Regionale Aussteller, die auch bei der ersten Auflage des Lese-Medien-Festes dabei waren, bestätigten durchweg, dass es im vergangenen Jahr "besser" gewesen sei. Die diesjährigeMesse sei aber trotzdem nicht umsonst gewesen. Sie habe durchaus Kontakte geknüpft und etwas verkauft, sagte die Schriftstellerin Verena Zeltner am Stand des Thami-Verlages Neunhofen und des Lese-Zeichen e. V. Jena. "Kinder waren schon da", äußerte Wilfried Schilling von der Grundschule Bad Lobenstein, der mit seiner Kollegin Cornelia Fickert u. a. Deutsch-Software für die Grundschule vorführte. Am Stand des Freizeitzentrums Pößneck arbeiteten Kinder bis zuletzt u. a. an Holzeinbänden für ganz persönliche Bücher und so war die Leiterin Andrea Sykora "eigentlich zufrieden".

Eindeutige Gewinner des Festes waren die Fünft- und Sechstklässler, die bei "Wer liest, gewinnt!" auf der Bühne standen. Nicht nur, weil sie für das Quiz empfehlenswerte Kinderbücher gelesen hatten, auch deshalb, weil sie für ihre Mühe mit den erwarteten Bücherschecks und einem zusätzlichen überraschenden Preis belohnt wurden. Der 1. Platz ging an das Team des Gymnasiums Am Weißen Turm Pößneck, das Anne-Kathrin Pelke, Amalia Voigt und Tony Woggon sowie Lisa Lufer und Jessica Lehmgrübner bildeten, der 2. Platz an die Regelschule Oswin Weiser Pößneck (Josephine Laßleben, Rebecca Henniger, Anne-Kathrin Zink), der 3. Platz an die Regelschule Ranis (Laura Reuter, Desiree Meinhardt, Laura Meisen). Die Preise stifteten vor allem Das Telefonbuch und die Kreissparkasse Saale-Orla.

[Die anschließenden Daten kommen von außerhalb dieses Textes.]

(** C7. Every history of the heap is safe: after any sequence of allocations and releases of
    live pointers, the live blocks are aligned, lie within the committed pages and do not
    overlap; the next allocation or release returns and does not change what is stored in
    the live blocks; and releasing a pointer twice has no further effect. *)
Theorem heap_session_sound h m :
  session h m ->
  (forall p n, m !! p = Some n ->
     HEAP_BASE < p /\ p mod 16 = 0 /\ p + n <= committed_end h <= HEAP_LIMIT) /\
  (forall p n q k, m !! p = Some n -> m !! q = Some k -> p <> q -> p + n <= q \/ q + k <= p) /\
  (forall sz, is_u64 sz -> exists p h', heap_kmalloc h sz = Some (p, h') /\ keeps m h h') /\
  (forall p, m !! p <> None ->
     exists h', heap_kfree h p = Some h' /\ keeps (delete p m) h h' /\ heap_kfree h' p = Some h').
Proof.
  intros Hs. destruct (session_live _ _ Hs) as (l & Hok & Hm). pose proof (ok_tiles _ _ Hok) as Ht. split_and!.
  - intros p n Hp. destruct (proj2 (Hm p) n Hp) as (k & Hk & Ha).
    destruct (allocated_range _ _ _ _ _ _ _ Ht Ha) as (A1 & A2 & A3 & A4 & _). pose proof (ok_end _ _ Hok).
    split_and!; [lia| |lia|done]. replace p with (p - HEAP_BASE + 67108864 * 16) by (unfold HEAP_BASE; lia). by rewrite Z.mod_add.
  - intros p n q k Hp Hq Hne. destruct (proj2 (Hm p) n Hp) as (n' & ? & Ha), (proj2 (Hm q) k Hq) as (k' & ? & Hb).
    destruct (allocated_apart _ _ _ _ _ _ _ _ _ Ht Ha Hb); lia.
  - intros sz Hsz. destruct (kmalloc_spec h l sz Hok Hsz) as (p & h' & l' & Hk & _ & Hx & _). exists p, h'.
    split; [done|]. apply (live_keeps _ l); [|done]. intros q. apply Hm.
  - intros p Hp. destruct (m !! p) as [n|] eqn:E; [|done]. destruct (proj2 (Hm p) n E) as (k & _ & Ha).
    destruct (kfree_spec h l p k Hok Ha) as (h' & l' & Hf & _ & Hal & Hx & Hdf). exists h'. split_and!; try done.
    apply (live_keeps _ l'); [|done]. intros q i. rewrite lookup_delete_Some. intros [? Hq].
    destruct (proj2 (Hm q) i Hq) as (j & ? & ?). exists j. split; [done|]. by apply Hal.
Qed.

End ok.

(** ** Examples *)

(** Frames that are handed out one after the other, and page tables that take every
    mapping. *)
Definition frame_counter : PageProvider Z := {|
  physical_alloc_frame n := (n, n + HEAP_PAGE_SIZE);
  physical_free_frame n _ := n;
  virtual_memory_map_page n _ _ _ := (true, n);
|}.

#[local] Existing Instance frame_counter.

Definition example_heap : heap_t Z :=
  Heap (fun _ => {| magic := 0; size := 0; free := false; next := 0 |}) 0 0 0x100000.

(** The heap after the start, two allocations, and after the first block is freed. *)
Definition example_start : heap_t Z := default example_heap (snd <$> heap_initialize example_heap).
Definition example_first : heap_t Z := default example_heap (snd <$> heap_kmalloc example_start 5000).
Definition example_second : heap_t Z := default example_heap (snd <$> heap_kmalloc example_first 10).
Definition example_freed : heap_t Z := default example_heap (heap_kfree example_second (HEAP_BASE + 32)).

Lemma result_of {A B} (x : option (A * B)) a d : fst <$> x = Some a -> x = Some (a, default d (snd <$> x)).
Proof. by destruct x as [[? ?]|]; [intros [= <-]|]. Qed.

Lemma state_of {A B} (x : option A) (b : B) d : (fun _ => b) <$> x = Some b -> x = Some (default d x).
Proof. by destruct x. Qed.
Lemma linked_length f m p l : linked f m p l -> (length l <= size m)%nat.
Proof.
  intros Hl. rewrite <- (size_list_to_set (C := gset Z) l) by (by eapply linked_nodup).
  rewrite <- (size_dom (D := gset Z)). apply subseteq_size. intros x Hx%elem_of_list_to_set.
  apply elem_of_dom. destruct (linked_in _ _ _ _ _ Hl Hx) as [_ [n Hn]]. by exists n.
Qed.

(** Only the field [f] of the nodes of the list matters. *)
Lemma linked_ext f m m' p l :
  (forall x n, x ∈ l -> m !! x = Some n -> exists n', m' !! x = Some n' /\ f n' = f n) ->
  linked f m p l -> linked f m' p l.
Proof.
  revert p. induction l as [|q l IH]; intros p Hm; simpl; [done|]. intros (-> & Hq & n & Hn & Hl).
  split; [done|]. split; [done|]. destruct (Hm q n) as (n' & Hn' & E); [by left|done|].
  exists n'. split; [done|]. rewrite E. apply IH; [|done]. intros x k Hx. apply Hm. by right.
Qed.

Lemma string_equal_spec l r : string_equal l r = bool_decide (l = r).
Proof.
  revert r. induction l as [|x l IH]; intros [|y r]; try done. cbn [string_equal]. rewrite IH.
  destruct (x =? y) eqn:E; cbn [negb].
  - apply Z.eqb_eq in E as ->. apply bool_decide_ext. naive_solver.
  - symmetry. apply bool_decide_eq_false. intros [= -> _]. lia.
Qed.

(** ** Paths *)

(** The pieces of a path between slashes, and the components, which are not empty. *)
Fixpoint pieces (path : list Z) : list (list Z) :=
  match path with
  | [] => [[]]
  | c :: rest =>
    if c =? SLASH then [] :: pieces rest
    else match pieces rest with w :: ws => (c :: w) :: ws | [] => [[c]] end
  end.

Definition components (path : list Z) : list (list Z) := filter (fun w => w <> []) (pieces path).

Lemma components_slash path : components (SLASH :: path) = components path.
Proof. unfold components. cbn [pieces]. rewrite Z.eqb_refl. apply filter_cons_False. intros Hne. by apply Hne. Qed.

Lemma components_skip path : components (skip_slashes path) = components path.
Proof.
  induction path as [|c path IH]; [done|]. cbn [skip_slashes]. destruct (c =? SLASH) eqn:E; [|done].
  apply Z.eqb_eq in E as ->. by rewrite IH, components_slash.
Qed.

Lemma skip_length path : (length (skip_slashes path) <= length path)%nat.
Proof. induction path as [|c path IH]; [done|]. cbn [skip_slashes]. destruct (c =? SLASH); simpl; lia. Qed.
(** The reference that a lookup returns belongs to the caller. *)
Lemma walk_result_ok v held kids check root working path r v' :
  vfs_ok v held kids -> walk_result v (denotes v kids check root working path) = (r, v') ->
  vfs_ok v' (gain held r) kids.
Proof.
  intros Hok. destruct (denotes v kids check root working path) as [x|] eqn:E; intros [= <- <-]; [|done].
  destruct (denotes_node _ _ _ _ _ _ _ E) as (k & Hk & Hr). apply (ok_bump _ _ _ _ _ k); [done..|lia].
Qed.

(** A checked search passes only directories that may be searched, and finds what the
    search without check finds. *)
Lemma resolve_checked v kids context root path :
  forall current r, resolve v kids (Some context) root current path = Some r ->
  resolve v kids None root current path = Some r /\
  forall l1 w l2, path = l1 ++ w :: l2 ->
    exists d, resolve v kids None root current l1 = Some d /\ searchable v (Some context) d = true.
Proof.
  induction path as [|x path IH]; intros current r; cbn [resolve].
  { intros Hr. split; [done|]. by intros [|? ?] w l2. }
  destruct (searchable v (Some context) current) eqn:Es; [|done]. cbn [andb].
  change (searchable v None current) with true. cbn [andb]. destruct (zlen x <? NAME_SIZE) eqn:Ez; [|done].
  intros (next & Hs & Hres)%bind_Some. destruct (IH _ _ Hres) as [Hr Hall]. rewrite Hs. split; [done|].
  intros [|y l1] w l2 Hl; [by exists current|]. injection Hl as <- Hl. destruct (Hall l1 w l2 Hl) as (d & Hd & Hsd).
  exists d. split; [|done]. cbn [resolve]. change (searchable v None current) with true. cbn [andb]. by rewrite Ez, Hs.
Qed.

(** ** Other operations *)

Lemma reference_ok v held kids p n :
  vfs_ok v held kids -> nodes v !! p = Some n ->
  exists r v', reference_to v p = Some (r, v') /\ vfs_ok v' (gain held r) kids.
Proof.
  intros Hok Hn. destruct (node_range _ _ _ _ _ _ Hok Hn) as (Hp & _ & _).
  destruct (reference_to_ok _ _ _ _ _ _ Hok Hn) as (r & -> & [[-> Hr]|[-> _]]); [exists p|by exists 0, v].
  replace (p =? 0) with false by lia. exists (bump v p). split; [done|]. unfold retainable in Hr.
  apply (ok_bump _ _ _ _ _ n); [done..|lia].
Qed.

Lemma node_touch_ok v held kids p n n' :
  vfs_ok v held kids -> nodes v !! p = Some n -> same_place n n' -> name n' = name n -> references n' = references n ->
  vfs_ok (put v p n') held kids.
Proof.
  intros Hok Hn Hsame Hname Href. destruct (ok_node _ _ _ _ Hok _ _ Hn) as [].
  eapply (ok_ext _ _ (fupd held p (held p)) _ kids); [|done|]. { intros x. symmetry. apply fupd_same. }
  apply (ok_update [] [] v held kids p n); try done.
  - apply (ok_held _ _ _ _ Hok).
  - rewrite Href, node_references0. unfold attached. by rewrite (same_parent _ _ Hsame).
  - by rewrite Href.
  - rewrite Href. intros Hz. right. apply node_used0; [done|]. apply not_elem_of_nil.
  - by rewrite Hname.
  - intros q d dn Hp Hd Hne Hdn E. rewrite Hname in E. by apply Hne, (ok_names _ _ _ _ Hok q d p dn n).
Qed.

(** Allocating memory does not change the tree. *)
Lemma ok_new_heap v held kids h hm :
  vfs_ok v held kids -> owns h hm -> (forall p, nodes v !! p <> None -> hm !! p <> None) -> vfs_ok (v<| heap := h |>) held kids.
Proof.
  intros [] Hm Hin. split; try done; [|by exists hm]. intros p n Hn. by destruct (ok_node0 p n Hn).
Qed.

Lemma linked_new f (m : gmap Z vfs_node_t) p n q l : m !! p = None -> linked f m q l -> linked f (<[p := n]> m) q l.
Proof.
  intros Hp. apply linked_ext. intros x k Hx Hk. exists k. rewrite lookup_insert_ne; [done|]. intros ->. congruence.
Qed.
Lemma byte_bits_from_bits w : zlen w <= 8 -> byte_bits (from_bits w) = w ++ replicate (8 - List.length w) false.
Proof.
  intros Hw. change (byte_bits (from_bits w)) with (z_bits 8 (from_bits w)). pose proof (zlen_nonneg w).
  apply from_bits_inj.
  - rewrite z_bits_length by lia. unfold zlen in *. rewrite length_app, length_replicate. lia.
  - rewrite from_bits_z_bits, from_bits_app by lia. pose proof (from_bits_range w).
    assert (2 ^ zlen w <= 2 ^ 8) by (apply Z.pow_le_mono_r; lia). rewrite Z.mod_small by lia.
    assert (forall n, from_bits (replicate n false) = 0) as ->; [|lia].
    intros n. induction n as [|n IH]; [done|]. change (0 + 2 * from_bits (replicate n false) = 0). lia.
Qed.

Lemma to_bits_pack n bits :
  (List.length bits <= 8 * n)%nat -> to_bits (pack n bits) = bits ++ replicate (8 * n - List.length bits) false.
Proof.
  revert bits. induction n as [|n IH]; intros bits Hl.
  { destruct bits; [done|simpl in Hl; lia]. }
  cbn [pack]. unfold to_bits. cbn [fmap list_fmap concat]. fold (to_bits (pack n (drop 8 bits))).
  rewrite byte_bits_from_bits, IH by (unfold zlen; rewrite ?length_take, ?length_drop; lia). rewrite length_take, length_drop.
  destruct (decide (List.length bits <= 8)%nat) as [Hs|Hs].
  - rewrite (take_ge bits), (drop_ge bits) by lia. rewrite <- app_assoc. f_equal. cbn [app]. rewrite <- replicate_add. f_equal. lia.
  - replace (8 - (8 `min` List.length bits))%nat with 0%nat by lia. cbn [replicate]. rewrite app_nil_r, app_assoc, take_drop. f_equal. f_equal. lia.
Qed.

Lemma adler32_range bytes : is_u32 (adler32 bytes).
Proof.
  unfold adler32. set (f := fun '(a, b) x => _).
  assert (forall l a b, 0 <= a < 65521 -> 0 <= b < 65521 ->
    exists a' b', foldl f (a, b) l = (a', b') /\ 0 <= a' < 65521 /\ 0 <= b' < 65521) as Hf.
  { induction l as [|x l IH]; intros a b Ha Hb; [by exists a, b|]. cbn [foldl f]. apply IH; apply Z.mod_pos_bound; lia. }
  destruct (Hf bytes 1 0) as (a & b & -> & Ha & Hb); [lia..|].
  rewrite (wrap_small 32) by (widths; rewrite Z.shiftl_mul_pow2 by lia; lia). rewrite lor_shift_add by lia. widths. lia.
Qed.

(** The four bytes behind the blocks are the checksum. *)
Lemma big_endian_sum s :
  is_u32 s ->
  Z.lor (Z.lor (Z.lor (u32 (Z.shiftl (Z.shiftr s 24) 24)) (Z.shiftl (Z.shiftr s 16 mod 256) 16))
               (Z.shiftl (Z.shiftr s 8 mod 256) 8)) (s mod 256) = s.
Proof.
  intros Hs. rewrite !Z.shiftr_div_pow2 by lia. change (2 ^ 24) with 16777216. change (2 ^ 16) with 65536. change (2 ^ 8) with 256.
  rewrite (wrap_small 32) by (rewrite Z.shiftl_mul_pow2 by lia; zlia).
  rewrite lor_shift_add by (rewrite ?Z.shiftl_mul_pow2 by lia; zlia).
  replace (s / 16777216 * 2 ^ 24 + Z.shiftl (s / 65536 mod 256) 16) with (Z.shiftl (s / 65536) 16) by (rewrite !Z.shiftl_mul_pow2 by lia; zlia).
  rewrite lor_shift_add by (rewrite ?Z.shiftl_mul_pow2 by lia; zlia).
  replace (s / 65536 * 2 ^ 16 + Z.shiftl (s / 256 mod 256) 8) with (Z.shiftl (s / 256) 8) by (rewrite !Z.shiftl_mul_pow2 by lia; zlia).
  rewrite lor_shift_add by zlia. zlia.
Qed.
Lemma take_pop {A} (l : list A) n L e : 0 <= n <= zlen l -> take (Z.to_nat n) l = L ++ [e] -> take (Z.to_nat (n - 1)) l = L /\ l !! Z.to_nat (n - 1) = Some e /\ 0 < n.
Proof.
  intros Hn Hl. unfold zlen in Hn. assert (List.length (L ++ [e]) = Z.to_nat n) as Hlen by (rewrite <- Hl, length_take; lia).
  rewrite length_app in Hlen. simpl in Hlen. split_and!; [| |lia].
  - transitivity (take (List.length L) (take (Z.to_nat n) l)); [rewrite take_take; f_equal; lia|]. rewrite Hl. apply take_app_length.
  - rewrite <- (lookup_take_lt _ (Z.to_nat n)) by lia. rewrite Hl. apply list_lookup_middle. lia.
Qed.

Lemma undo_step cpu m a k T A N e base :
  core m a k T [] [] -> anonymous (spaces m a) = A ++ [e] -> (forall w, user_page w -> pte m T w = with_pages (N ++ [e]) base w) ->
  base (virtual_address e) = 0 -> virtual_address e ∉ virtual_address <$> N -> user_page (virtual_address e) ->
  let m1 := snd (address_space_unmap_page cpu m a (virtual_address e)) in
  let m' := set_space (free_frame m1 (physical_address e)) a ((spaces m1 a)<| anonymous_count := anonymous_count (spaces m a) - 1 |>) in
  anonymous_count (spaces m1 a) = anonymous_count (spaces m a) /\ anonymous_frames (spaces m1 a) = anonymous_frames (spaces m a) /\
  (anonymous_frames (spaces m a)).[anonymous_count (spaces m a) - 1] = e /\
  exists T', core m' a k T' [] [] /\ step m a [] m' [] /\ anonymous (spaces m' a) = A /\
    forall w, user_page w -> pte m' T' w = with_pages N base w.
Proof.
  intros Hc Han Hp Hbase Hn Hv m1 m'. destruct (unmap_page_spec cpu m a k T [] (virtual_address e) Hc) as (m1' & T1 & ok & E1 & Hc1 & Hst1 & Hsp1 & Hok & Hp1).
  assert (m1' = m1) as -> by (unfold m1; by rewrite E1). clearbody m1.
  assert (ok = true) as ->.
  { apply Hok. split; [done|]. rewrite Hp, with_pages_snoc, Z.eqb_refl by done. apply new_pte_nonzero. }
  pose proof (core_acc _ _ _ _ _ _ Hc1) as [_ _ [A3 A3'] _ _]. pose proof Hsp1 as (_ & Ef & Ec). pose proof (same_pages_anonymous _ _ _ Hsp1) as Ea.
  rewrite Han in Ea. unfold anonymous in Ea. destruct (take_pop (anonymous_frames (spaces m1 a)) (anonymous_count (spaces m1 a)) A e ltac:(lia) Ea) as (Et & El & Hpos).
  split; [done|]. split; [done|]. rewrite <- Ef, <- Ec. split; [by apply list_lookup_total_correct|].
  destruct (drop_anonymous_spec m1 m' a k T1 ((spaces m1 a)<| anonymous_count := anonymous_count (spaces m a) - 1 |>) e) as (Hc2 & Hst2 & Hp2);
    try done; [cbn; lia| |].
  { change (e :: take (Z.to_nat (anonymous_count (spaces m a) - 1)) (anonymous_frames (spaces m1 a)) ≡ₚ anonymous (spaces m1 a)).
    rewrite <- Ec, Et. unfold anonymous. rewrite Ea. apply Permutation_cons_append. }
  exists T1. split; [done|]. split; [by eapply step_trans; [apply pages_step|]|]. split.
  - unfold m', set_space. cbn. rewrite fupd_eq. change (take (Z.to_nat (anonymous_count (spaces m a) - 1)) (anonymous_frames (spaces m1 a)) = A).
    by rewrite <- Ec.
  - intros w Hw. rewrite Hp2, Hp1 by done. cbn [andb]. rewrite Hp, with_pages_snoc by done. case_if as Ew; [|done].
    replace w with (virtual_address e) by lia. by rewrite with_pages_out.
Qed.

Lemma undo_anonymous_spec N cpu m a k T A base virtual :
  core m a k T [] [] -> anonymous (spaces m a) = A ++ N -> (forall w, user_page w -> pte m T w = with_pages N base w) ->
  (forall i e, N !! i = Some e -> virtual_address e = virtual + Z.of_nat i * PAGE_SIZE /\ user_page (virtual_address e) /\ base (virtual_address e) = 0) ->
  let m' := undo_anonymous (List.length N) cpu m a virtual in
  exists T', core m' a k T' [] [] /\ step m a [] m' [] /\ anonymous (spaces m' a) = A /\ forall w, user_page w -> pte m' T' w = base w.
Proof.
  revert m T. induction N as [|e N IH] using rev_ind; intros m T Hc Han Hp HN.
  { cbn. exists T. rewrite app_nil_r in Han. split_and!; try done. by apply step_refl, Hc. }
  rewrite length_app, Nat.add_1_r. cbn [undo_anonymous]. rewrite app_assoc in Han.
  destruct (HN (List.length N) e) as (Ev & Hv & Hb); [by apply list_lookup_middle|]. rewrite <- Ev.
  assert (virtual_address e ∉ virtual_address <$> N) as Hn.
  { rewrite list_elem_of_fmap. intros (e' & Ee & Hin). apply list_elem_of_lookup in Hin as [i Hi]. pose proof (lookup_lt_Some _ _ _ Hi).
    destruct (HN i e') as (Ev' & _); [by rewrite lookup_app_l|]. unfold PAGE_SIZE in *. lia. }
  destruct (undo_step cpu m a k T (A ++ N) N e base Hc Han Hp Hb Hn Hv) as (Ec & Ef & El & T1 & Hc1 & Hst1 & Ha1 & Hp1).
  rewrite Ef, Ec, El. destruct (IH _ T1 Hc1 Ha1 Hp1) as (T2 & Hc2 & Hst2 & Ha2 & Hp2).
  { intros i e' Hi. apply HN. rewrite lookup_app_l; [done|]. by eapply lookup_lt_Some. }
  exists T2. split_and!; try done. by eapply step_trans.
Qed.

(** The records of consecutive pages, none of them mapped in [base]. *)
Definition fresh_pages (virtual fl : Z) (base : Z -> Z) (N : list anonymous_t) : Prop :=
  forall i e, N !! i = Some e -> virtual_address e = virtual + Z.of_nat i * PAGE_SIZE /\ user_page (virtual_address e) /\
    base (virtual_address e) = 0 /\ flags e = fl /\ physical_address e mod 4096 = 0.

Lemma fresh_pages_snoc virtual fl base N e :
  fresh_pages virtual fl base N -> virtual_address e = virtual + zlen N * PAGE_SIZE -> user_page (virtual_address e) ->
  base (virtual_address e) = 0 -> flags e = fl -> physical_address e mod 4096 = 0 -> fresh_pages virtual fl base (N ++ [e]).
Proof.
  intros HN Hv Hu Hb Hf Hm i e' Hi. apply lookup_app_Some in Hi as [Hi|[Hi He]]; [by apply HN|].
  destruct (i - List.length N)%nat eqn:Ei; [|done]. injection He as <-. split_and!; try done. rewrite Hv. unfold zlen. do 2 f_equal. lia.
Qed.

Lemma fresh_pages_not_in virtual fl base N v :
  fresh_pages virtual fl base N -> v = virtual + zlen N * PAGE_SIZE -> v ∉ virtual_address <$> N.
Proof.
  intros HN ->. rewrite list_elem_of_fmap. intros (e & Ee & Hin). apply list_elem_of_lookup in Hin as [i Hi].
  pose proof (lookup_lt_Some _ _ _ Hi). destruct (HN i e Hi) as (Ev & _). unfold PAGE_SIZE, zlen in *. lia.
Qed.

(** Frames that are in use and that the space does not own. *)
Definition kept m a m' : Prop := forall g,
  taken (phys m) g = true -> g ∉ owned (spaces m a) -> taken (phys m') g = true /\ g ∉ owned (spaces m' a) /\ same_frame m m' g.

Lemma kept_trans m1 m2 m3 a : kept m1 a m2 -> kept m2 a m3 -> kept m1 a m3.
Proof.
  intros K1 K2 g Hg Hn. destruct (K1 g Hg Hn) as (Hg2 & Hn2 & S1). destruct (K2 g Hg2 Hn2) as (Hg3 & Hn3 & S2).
  split_and!; try done. intros x Hx. by rewrite S2, S1.
Qed.

Lemma anonymous_kept m a k T E e :
  core m a k T [] E -> e ∈ anonymous (spaces m a) -> taken (phys m) (physical_address e) = true /\ physical_address e ∉ owned (spaces m a).
Proof.
  intros Hc He. pose proof (core_acc _ _ _ _ _ _ Hc) as [_ _ _ A4 A5].
  assert (physical_address e ∈ physical_address <$> anonymous (spaces m a)) as Hin by by apply list_elem_of_fmap_2. split.
  - apply A5. unfold footprint. rewrite !elem_of_app. by right; right.
  - intros Ho. apply NoDup_app in A4 as (_ & _ & A4). apply NoDup_app in A4 as (_ & A4 & _). by apply (A4 _ Ho).
Qed.

(** A frame is allocated and mapped. *)
Lemma fresh_page_spec m a k T v fl :
  core m a k T [] [] ->
  let '(f, p) := physical_alloc_frame (phys m) in
  f <> 0 -> forall m', address_space_map_page (m<| phys := p |>) a v f fl = (true, m') ->
  exists T', core m' a k T' [] [f] /\ step m a [] m' [f] /\ same_pages m m' a /\ kept m a m' /\ f mod 4096 = 0 /\
    (forall g, taken (phys m) g = true -> g <> f) /\ (forall i, 0 <= i < 512 -> entry m' f i = 0) /\
    user_page v /\ pte m T v = 0 /\ forall w, user_page w -> pte m' T' w = if w =? v then new_pte f fl else pte m T w.
Proof.
  intros Hc. pose proof (alloc_loose m a k T Hc) as Hal. destruct (physical_alloc_frame (phys m)) as [f p]. set (m1 := m<| phys := p |>) in *.
  intros Hf m' Em. destruct Hal as [(-> & _)|(_ & F2 & F3 & Hc1 & Hst1 & Hk1 & Hz1 & Hp1)]; [done|].
  destruct (map_page_spec m1 a k T [f] v f fl Hc1) as (m2' & T2 & ok & Em' & Hc2 & Hst2 & Hsp2 & Hok2).
  rewrite Em in Em'. injection Em' as <- <-. destruct Hok2 as (Hmap & Hz & Hp2). exists T2. split_and!; try done.
  - eapply step_trans; [exact Hst1|]. by apply pages_step.
  - intros h Hh Hho. destruct (Hk1 h Hh) as (_ & Hh1 & Hs1). destruct (moved_keep _ _ _ _ (ts_moved _ _ _ Hst2) h Hh1 Hho) as (B1 & B2 & B3).
    split_and!; try done. intros x Hx. by rewrite B3, (Hs1 x Hx).
  - intros g Hg. by apply Hk1.
  - intros i Hi. rewrite <- (Hz1 i Hi). apply same_frame_entry; [|done]. pose proof (core_acc _ _ _ _ _ _ Hc1) as [_ _ _ A4 A5].
    cbn [app] in A4, A5. apply NoDup_cons in A4 as [A4 _]. apply (moved_keep _ _ _ _ (ts_moved _ _ _ Hst2)); [apply A5; constructor|].
    intros Hin. apply A4, elem_of_app. by left.
  - apply bad_address_spec. unfold mappable in Hmap. apply negb_true_iff in Hmap. rewrite !orb_false_iff in Hmap. apply Hmap.
  - by rewrite <- Hp1.
  - intros w Hw. rewrite Hp2 by done. by rewrite Hp1.
Qed.

Definition zeroed m (e : anonymous_t) : Prop := forall i, 0 <= i < 512 -> entry m (physical_address e) i = 0.

(** What a loop of allocations does: it adds [n] fresh pages to the pages [N], or undoes what
    was done since there were none. *)
Definition anonymous_result m a k A N n (base : Z -> Z) (virtual fl : Z) (r : bool * vm_t P) : Prop := exists m' T' ok,
  r = (ok, m') /\ core m' a k T' [] [] /\ step m a [] m' [] /\
  if (ok : bool) then exists N', List.length N' = n /\ anonymous (spaces m' a) = A ++ N ++ N' /\ fresh_pages virtual fl base (N ++ N') /\
    (forall w, user_page w -> pte m' T' w = with_pages (N ++ N') base w) /\ kept m a m' /\ Forall (zeroed m') N'
  else anonymous (spaces m' a) = A /\ forall w, user_page w -> pte m' T' w = base w.

Lemma anonymous_fails cpu m m1 a k T A N n base virtual fl :
  core m1 a k T [] [] -> step m a [] m1 [] -> anonymous (spaces m1 a) = A ++ N -> (forall w, user_page w -> pte m1 T w = with_pages N base w) ->
  fresh_pages virtual fl base N ->
  anonymous_result m a k A N n base virtual fl (false, undo_anonymous (Z.to_nat (zlen N)) cpu m1 a virtual).
Proof.
  intros Hc Hst Ha Hp HN. unfold zlen. rewrite Nat2Z.id.
  destruct (undo_anonymous_spec N cpu m1 a k T A base virtual Hc Ha Hp) as (T2 & Hc2 & Hst2 & Ha2 & Hp2).
  { intros i e Hi. by destruct (HN i e Hi) as (? & ? & ? & _). }
  eexists _, T2, false. split; [done|]. split_and!; try done. by eapply step_trans.
Qed.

Helmut Schmidt, der auch als Vorstandsvorsitzender des Sponsors Sparkasse in der Shedhalle war und in der Jury des Schülerwettbewerbes wirkte, fand am Ende doch noch ein versöhnliches Resümee: "Wenn es uns heute gelungen ist, zehn Kinder an das Lesen heranzuführen, dann hat es sich gelohnt."